WHAT THIS TASK INVOLVES: Go through the records below and copy out every line that contains the word "exact".

Stored items:

(* ===== verification/StdMap.v ===== *)
(** [std::map] with integer keys, as the mixer uses it: a list of entries in
    increasing key order, and its view as a finite map. *)

From stdpp Require Import gmap sorting.
From S2P Require Import Prelude.

Section std_map.
Context {V : Type}.
Implicit Types (m : list (Z * V)).

(** [find] *)
Fixpoint std_find (k : Z) m : option V :=
  match m with
  | [] => None
  | (k', v) :: m => if k =? k' then Some v else std_find k m
  end.

(** [insert] and [emplace]: an existing entry is kept, and the flag tells
    whether the new one was inserted. *)
Fixpoint std_insert (k : Z) (v : V) m : bool * list (Z * V) :=
  match m with
  | [] => (true, [(k, v)])
  | (k', v') :: m' =>
      if k <? k' then (true, (k, v) :: m)
      else if k =? k' then (false, m)
      else let '(b, m') := std_insert k v m' in (b, (k', v') :: m')
  end.

(** [erase] at an iterator. *)
Fixpoint std_erase (k : Z) m : list (Z * V) :=
  match m with
  | [] => []
  | (k', v) :: m => if k =? k' then m else (k', v) :: std_erase k m
  end.

Definition std_sorted m : Prop := StronglySorted Z.lt (fst <$> m).
Definition std_map_view m : gmap Z V := list_to_map m.

Lemma std_sorted_cons k v m :
  std_sorted ((k, v) :: m) ↔ Forall (λ e, k < e.1) m ∧ std_sorted m.
Proof.
  unfold std_sorted. cbn. split.
  - intros [? Hall]%StronglySorted_inv. by rewrite Forall_fmap in Hall.
  - intros [? ?]. constructor; [done|]. by rewrite Forall_fmap.
Qed.

Lemma std_find_above k m : Forall (λ e, k < e.1) m → std_find k m = None.
Proof.
  induction 1 as [|[k' v] m Hlt _ IH]; cbn in *; [done|].
  by rewrite (proj2 (Z.eqb_neq _ _)) by lia.
Qed.

Lemma std_find_view k m : std_map_view m !! k = std_find k m.
Proof.
  unfold std_map_view. induction m as [|[k' v] m IH]; cbn; [done|].
  destruct (Z.eqb_spec k k') as [->|]; [by rewrite lookup_insert_eq|].
  by rewrite lookup_insert_ne by congruence.
Qed.

(** Insertion by cases on the presence of the key. *)
Lemma std_insert_present k v m :
  std_sorted m → is_Some (std_find k m) → std_insert k v m = (false, m).
Proof.
  induction m as [|[k' v'] m IH]; intros Hm [w Hw]; [done|].
  cbn in *. apply std_sorted_cons in Hm as [Hall Hm].
  destruct (Z.eqb_spec k k') as [->|Hne]; [by rewrite Z.ltb_irrefl|].
  destruct (Z.ltb_spec k k').
  - rewrite std_find_above in Hw; [done|].
    eapply Forall_impl; [|exact Hall]. cbn. lia.
  - by rewrite IH by done.
Qed.

Lemma std_insert_absent k v m :
  std_find k m = None →
  ∃ m1 m2, m = m1 ++ m2 ∧ std_insert k v m = (true, m1 ++ (k, v) :: m2).
Proof.
  induction m as [|[k' v'] m IH]; intros Hf; cbn in *; [by exists [], []|].
  destruct (k <? k'); [by exists [], ((k', v') :: m)|].
  destruct (k =? k'); [done|].
  destruct (IH Hf) as (m1 & m2 & -> & ->). by exists ((k', v') :: m1), m2.
Qed.

Lemma std_insert_bound k v m x :
  x < k → Forall (λ e, x < e.1) m →
  Forall (λ e, x < e.1) (std_insert k v m).2.
Proof.
  intros Hx. induction 1 as [|[k' v'] m Hlt Hm IH]; cbn; [by constructor|].
  destruct (k <? k'); [by repeat constructor|].
  destruct (k =? k'); [by constructor|].
  destruct (std_insert k v m). by constructor.
Qed.

Lemma std_insert_sorted k v m : std_sorted m → std_sorted (std_insert k v m).2.
Proof.
  induction m as [|[k' v'] m IH]; intros Hm; cbn; [by repeat constructor|].
  pose proof Hm as [Hall Hm']%std_sorted_cons.
  destruct (Z.ltb_spec k k') as [Hlt|Hge]; cbn.
  { apply std_sorted_cons. split; [|done]. constructor; [done|].
    eapply Forall_impl; [|exact Hall]. cbn. lia. }
  destruct (Z.eqb_spec k k'); [done|].
  pose proof (std_insert_bound k v m k' ltac:(lia) Hall) as Hb.
  specialize (IH Hm'). destruct (std_insert k v m). by apply std_sorted_cons.
Qed.

Lemma std_erase_subset k m : std_erase k m ⊆ m.
Proof.
  induction m as [|[k' v] m IH]; cbn; [done|].
  destruct (_ =? _); set_solver.
Qed.

Lemma std_erase_sorted k m : std_sorted m → std_sorted (std_erase k m).
Proof.
  induction m as [|[k' v] m IH]; intros Hm; cbn; [done|].
  pose proof Hm as [Hall Hm']%std_sorted_cons.
  destruct (_ =? _); [done|]. apply std_sorted_cons. split; [|by apply IH].
  rewrite Forall_forall in *. intros e. rewrite <- !list_elem_of_In in *.
  intros He. apply Hall, list_elem_of_In. by apply (std_erase_subset k m).
Qed.

(** An entry that is found can be split off. *)
Lemma std_find_split k v m :
  std_find k m = Some v →
  ∃ m1 m2, m = m1 ++ (k, v) :: m2 ∧ std_erase k m = m1 ++ m2.
Proof.
  induction m as [|[k' v'] m IH]; cbn; [done|].
  destruct (Z.eqb_spec k k') as [->|Hne]; [intros [= ->]; by exists [], m|].
  intros Hf. destruct (IH Hf) as (m1 & m2 & -> & ->).
  by exists ((k', v') :: m1), m2.
Qed.

Lemma std_find_elem k v m :
  std_sorted m → std_find k m = Some v ↔ (k, v) ∈ m.
Proof.
  induction m as [|[k' v'] m IH]; intros Hm; cbn; [set_solver|].
  apply std_sorted_cons in Hm as [Hall Hm]. rewrite elem_of_cons, <- IH by done.
  destruct (Z.eqb_spec k k') as [->|Hne]; [|naive_solver].
  rewrite std_find_above by done. naive_solver.
Qed.

(** The two updates on the finite-map view. *)
Lemma std_insert_view k v m :
  std_sorted m →
  std_map_view (std_insert k v m).2
    = match std_find k m with
      | Some _ => std_map_view m
      | None => <[k := v]> (std_map_view m)
      end.
Proof.
  intros Hm. destruct (std_find k m) as [w|] eqn:Hf.
  { by rewrite std_insert_present by eauto. }
  unfold std_map_view. clear Hm. induction m as [|[k' v'] m IH]; cbn in *; [done|].
  destruct (k <? k'); [done|]. destruct (Z.eqb_spec k k'); [done|].
  specialize (IH Hf). destruct (std_insert k v m). cbn in *.
  rewrite IH. by rewrite insert_insert_ne by congruence.
Qed.

Lemma std_erase_view k m :
  std_sorted m → std_map_view (std_erase k m) = delete k (std_map_view m).
Proof.
  unfold std_map_view. induction m as [|[k' v] m IH]; intros Hm; cbn.
  { by rewrite delete_empty. }
  apply std_sorted_cons in Hm as [Hall Hm].
  destruct (Z.eqb_spec k k') as [->|Hne].
  - rewrite delete_insert_id; [done|].
    change (list_to_map m) with (std_map_view m).
    by rewrite std_find_view, std_find_above.
  - cbn. by rewrite IH, delete_insert_ne by (done || congruence).
Qed.

Lemma std_find_erase k k' m :
  std_sorted m →
  std_find k' (std_erase k m) = if decide (k' = k) then None else std_find k' m.
Proof.
  intros Hm. rewrite <- !std_find_view, std_erase_view by done.
  case_decide; [subst; by rewrite lookup_delete_eq|].
  by rewrite lookup_delete_ne by congruence.
Qed.

Lemma std_find_insert k v k' m :
  std_sorted m → std_find k m = None →
  std_find k' (std_insert k v m).2
    = if decide (k' = k) then Some v else std_find k' m.
Proof.
  intros Hm Hf. rewrite <- !std_find_view, std_insert_view, Hf by done.
  case_decide; [subst; by rewrite lookup_insert_eq|].
  by rewrite lookup_insert_ne by congruence.
Qed.
End std_map.

#[global] Arguments std_map_view : simpl never.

RESPONSE TO THIS TASK:
    eapply Forall_impl; [|exact Hall]. cbn. lia.
    eapply Forall_impl; [|exact Hall]. cbn. lia. }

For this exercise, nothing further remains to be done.